(* ===== verification/LoanCalc.v ===== *)
(** * Late fees and cooldown ([backend/src/loan/loan-calculations.service.ts],
      [backend/src/loan/borrow-cooldown.ts])

    The offline late-fee calculator, in binary64 arithmetic, and the check of the
    cooldown after a repayment. *)

From stdpp Require Import base tactics list strings numbers.
From Stdlib Require Import Lia ZArith Ascii.
From S2P Require Import Prelude JsString JsNum.

Local Open Scope Z_scope.

(** ** Model *)

Record LateFeesInput := {
  amountDueAtOpenUsd : num;
  dueAtUnixSec : Z;
  ratePerSecWad : Z;
  gracePeriodSec : Z;
  nowUnixSec : Z;
}.

Record LateFeesResult := {
  lateFeesUsd : num;
  amountDueRealUsd : num;
  daysLate : num;
  inGracePeriod : bool;
  perDayDeltaUsd : num;
  lateStartUnixSec : Z;
}.

(** The fee per dollar and second: [Number(ratePerSecWad) / 1e18]. *)
Definition ratePerSecNum (wad : Z) : num := (Number_of_bigint wad / num_of_Z (10 ^ 18))%num.

(** [nowUnixSec] is the argument, or the clock when the argument is missing. *)
Definition computeLateFees (input : LateFeesInput) : LateFeesResult :=
  let nowUnix := nowUnixSec input in
  let lateStart := dueAtUnixSec input + gracePeriodSec input in
  let inGrace := nowUnix <? lateStart in
  let moraDisabled := ratePerSecWad input =? 0 in
  if inGrace || moraDisabled then
    {| lateFeesUsd := num_of_Z 0;
       amountDueRealUsd := amountDueAtOpenUsd input;
       daysLate := num_of_Z 0;
       inGracePeriod := inGrace;
       perDayDeltaUsd := num_of_Z 0;
       lateStartUnixSec := lateStart |}
  else
    let secondsPastLate := nowUnix - lateStart in
    let rate := ratePerSecNum (ratePerSecWad input) in
    let lateFees := (amountDueAtOpenUsd input * rate * num_of_Z secondsPastLate)%num in
    let perDayDelta := (amountDueAtOpenUsd input * rate * num_of_Z 86400)%num in
    {| lateFeesUsd := lateFees;
       amountDueRealUsd := (amountDueAtOpenUsd input + lateFees)%num;
       daysLate := (num_of_Z secondsPastLate / num_of_Z 86400)%num;
       inGracePeriod := false;
       perDayDeltaUsd := perDayDelta;
       lateStartUnixSec := lateStart |}.

Definition daysOverdue (dueAt now : Z) : num :=
  let diff := now - dueAt in
  nmax (num_of_Z 0)
       (match num_ceil (num_of_Z diff / num_of_Z 86400)%num with
        | Some z => num_of_Z z
        | None => (num_of_Z diff / num_of_Z 86400)%num
        end).

(** Whole units and cents, for the text of a voice call. *)
Definition formatAmountForVoice (amountUsd : num) : option (Z * Z) :=
  whole ← num_floor amountUsd;
  cents ← num_round ((amountUsd - num_of_Z whole) * num_of_Z 100)%num;
  Some (whole, cents).

(** [None]: the borrower may open a loan. The message's date text is left out. *)
Definition borrowCooldownError (nextAt now : Z) : option exn :=
  if (nextAt =? 0) || (nextAt <=? now) then None
  else Some (BadRequestException "BORROW_COOLDOWN").

(** ** Properties *)

(** Late fees: nothing is charged inside the grace period or with the rate at
    zero (the amount due stays the opening amount), and after it, on a finite
    non-negative amount and a non-negative rate, the fee is never negative; the
    late period starts exactly at due date plus grace. *)
Theorem late_fees_correct (i : LateFeesInput)
    (Hamt : isFinite (amountDueAtOpenUsd i) = true) (Hpos : nonneg (amountDueAtOpenUsd i) = true)
    (Hrate : 0 <= ratePerSecWad i)
    (Hfin : isFinite (ratePerSecNum (ratePerSecWad i)) = true)
    (Hfee : isFinite (amountDueAtOpenUsd i * ratePerSecNum (ratePerSecWad i))%num = true)
    (Hsec : isFinite (num_of_Z (nowUnixSec i - lateStartUnixSec (computeLateFees i))) = true) :
  let r := computeLateFees i in
  lateStartUnixSec r = dueAtUnixSec i + gracePeriodSec i /\
  (inGracePeriod r = true <-> nowUnixSec i < lateStartUnixSec r) /\
  (inGracePeriod r = true \/ ratePerSecWad i = 0 ->
     lateFeesUsd r = num_of_Z 0 /\ amountDueRealUsd r = amountDueAtOpenUsd i) /\
  nonneg (lateFeesUsd r) = true.
Proof.
  revert Hsec. unfold computeLateFees. cbv zeta.
  destruct (_ <? _) eqn:Eg; cbn [orb].
  { cbn. intros _. bool_to_prop. split_and!; try done. }
  destruct (ratePerSecWad i =? 0) eqn:Er; cbn; intros Hsec; bool_to_prop.
  { split_and!; try done. split; [done|lia]. }
  split_and!; [done|split; [done|lia]|intros [?|?]; [done|lia]|].
  assert (Hr : nonneg (ratePerSecNum (ratePerSecWad i)) = true).
  { unfold ratePerSecNum, Number_of_bigint in *.
    destruct (isFinite (num_of_Z (ratePerSecWad i))) eqn:Ef.
    - apply ndiv_nonneg; [done|by apply num_of_Z_nonneg|done|done].
    - destruct (num_of_Z (ratePerSecWad i)) as [|[]| |]; done. }
  apply nmul_nonneg; [done|done| |apply num_of_Z_nonneg; lia].
  by apply nmul_nonneg.
Qed.

Lemma late_fees_correct_witness :
  nonneg (lateFeesUsd (computeLateFees
    {| amountDueAtOpenUsd := lit 105 2; dueAtUnixSec := 1000; ratePerSecWad := 19290123457;
       gracePeriodSec := 86400; nowUnixSec := 1000000 |})) = true.
Proof.
  exact (proj2 (proj2 (proj2 (late_fees_correct
    {| amountDueAtOpenUsd := lit 105 2; dueAtUnixSec := 1000; ratePerSecWad := 19290123457;
       gracePeriodSec := 86400; nowUnixSec := 1000000 |}
    ltac:(vm_compute; reflexivity) ltac:(vm_compute; reflexivity) ltac:(cbn; lia)
    ltac:(vm_compute; reflexivity) ltac:(vm_compute; reflexivity) ltac:(vm_compute; reflexivity))))).
Defined.

(** The amount read aloud in a voice call can have a hundred cents: 1.999 USD
    becomes one unit and 100 cents instead of two units. *)
Theorem voice_amount_hundred_cents : formatAmountForVoice (lit 1999 3) = Some (1, 100).
Proof. vm_compute. reflexivity. Qed.
Lemma parse_encode_body b : body_ok b -> parseCctpBurnBody (encode_body b) = Ok b.
Proof.
  intros Hb. destruct (body_parts_ok b Hb) as [Hbytes Hlen]. unfold parseCctpBurnBody.
  destruct (Nat.ltb_spec (length (encode_body b)) BODY_FIXED_BYTES) as [Hlt|_];
    [unfold BODY_FIXED_BYTES in Hlt; lia|].
  destruct Hb as (H1 & [H2 H2'] & [H3 H3'] & H4 & [H5 H5'] & H6 & H7 & H8 & H9).
  unfold encode_body in *.
  rewrite (part_u32 _ 0 (b_version b)); [|done|layout_len|done|done].
  rewrite (part_bytes _ 1 (b_burnToken b) 4 36); [|done|layout_len|layout_len].
  rewrite (part_bytes _ 2 (b_mintRecipient b) 36 68); [|done|layout_len|layout_len].
  rewrite (part_u256 _ 3 (b_amount b)); [|done|layout_len|done|done].
  rewrite (part_bytes _ 4 (b_messageSender b) 100 132); [|done|layout_len|layout_len].
  rewrite (part_u256 _ 5 (b_maxFee b)); [|done|layout_len|done|done].
  rewrite (part_u256 _ 6 (b_feeExecuted b)); [|done|layout_len|done|done].
  rewrite (part_u256 _ 7 (b_expirationBlock b)); [|done|layout_len|done|done].
  assert (Hd : drop BODY_FIXED_BYTES (concat (encode_body_parts b)) = b_hookData b).
  { replace (concat (encode_body_parts b))
      with (concat (take 8 (encode_body_parts b)) ++ b_hookData b)
      by (cbn [encode_body_parts take concat]; rewrite !app_nil_r, <- !app_assoc; reflexivity).
    apply drop_app_length'. unfold BODY_FIXED_BYTES. layout_len. }
  rewrite Hd. by destruct b.
Qed.

Lemma header_parts_ok h : header_ok h -> Forall byte_ok (concat (encode_header_parts h)) /\
  length (concat (encode_header_parts h)) = HEADER_BYTES.
Proof.
  intros (H1 & H2 & H3 & [H4 H4'] & [H5 H5'] & [H6 H6'] & [H7 H7'] & H8 & H9).
  unfold HEADER_BYTES. split; [layout_bytes|layout_len].
Qed.

(** ** Lemmas: hexadecimal *)

Lemma hex_pairs_of_bytes bytes :
  Forall byte_ok bytes -> hex_pairs (hex_of_bytes bytes) = bytes.
Proof.
  induction 1 as [|b bytes Hb H IH]; [done|]. unfold byte_ok in Hb.
  cbn [hex_of_bytes flat_map app hex_pairs].
  rewrite !hex_digit_char; [|apply Z.mod_pos_bound; lia|split; [apply Z.div_pos; lia|apply Z.div_lt_upper_bound; lia]].
  f_equal; [|exact IH]. symmetry. apply Z.div_mod. lia.
Qed.

Lemma hex_of_bytes_hex bytes :
  Forall byte_ok bytes -> forallb is_hex (hex_of_bytes bytes) = true /\
  Nat.even (length (hex_of_bytes bytes)) = true.
Proof.
  induction 1 as [|b bytes Hb H [IH1 IH2]]; [done|]. unfold byte_ok in Hb. cbn.
  rewrite !is_hex_char; [by split|apply Z.mod_pos_bound; lia|].
  split; [apply Z.div_pos; lia|apply Z.div_lt_upper_bound; lia].
Qed.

* * * *

**Required action:** Transcribe the records above from the line holding "with (concat (take" down to the line holding "Nat.even (length (hex_of_bytes", inclusive, without adding anything.

**Written response:**
      with (concat (take 8 (encode_body_parts b)) ++ b_hookData b)
      by (cbn [encode_body_parts take concat]; rewrite !app_nil_r, <- !app_assoc; reflexivity).
    apply drop_app_length'. unfold BODY_FIXED_BYTES. layout_len. }
  rewrite Hd. by destruct b.
Qed.

Lemma header_parts_ok h : header_ok h -> Forall byte_ok (concat (encode_header_parts h)) /\
  length (concat (encode_header_parts h)) = HEADER_BYTES.
Proof.
  intros (H1 & H2 & H3 & [H4 H4'] & [H5 H5'] & [H6 H6'] & [H7 H7'] & H8 & H9).
  unfold HEADER_BYTES. split; [layout_bytes|layout_len].
Qed.

(** ** Lemmas: hexadecimal *)

Lemma hex_pairs_of_bytes bytes :
  Forall byte_ok bytes -> hex_pairs (hex_of_bytes bytes) = bytes.
Proof.
  induction 1 as [|b bytes Hb H IH]; [done|]. unfold byte_ok in Hb.
  cbn [hex_of_bytes flat_map app hex_pairs].
  rewrite !hex_digit_char; [|apply Z.mod_pos_bound; lia|split; [apply Z.div_pos; lia|apply Z.div_lt_upper_bound; lia]].
  f_equal; [|exact IH]. symmetry. apply Z.div_mod. lia.
Qed.

Lemma hex_of_bytes_hex bytes :
  Forall byte_ok bytes -> forallb is_hex (hex_of_bytes bytes) = true /\
  Nat.even (length (hex_of_bytes bytes)) = true.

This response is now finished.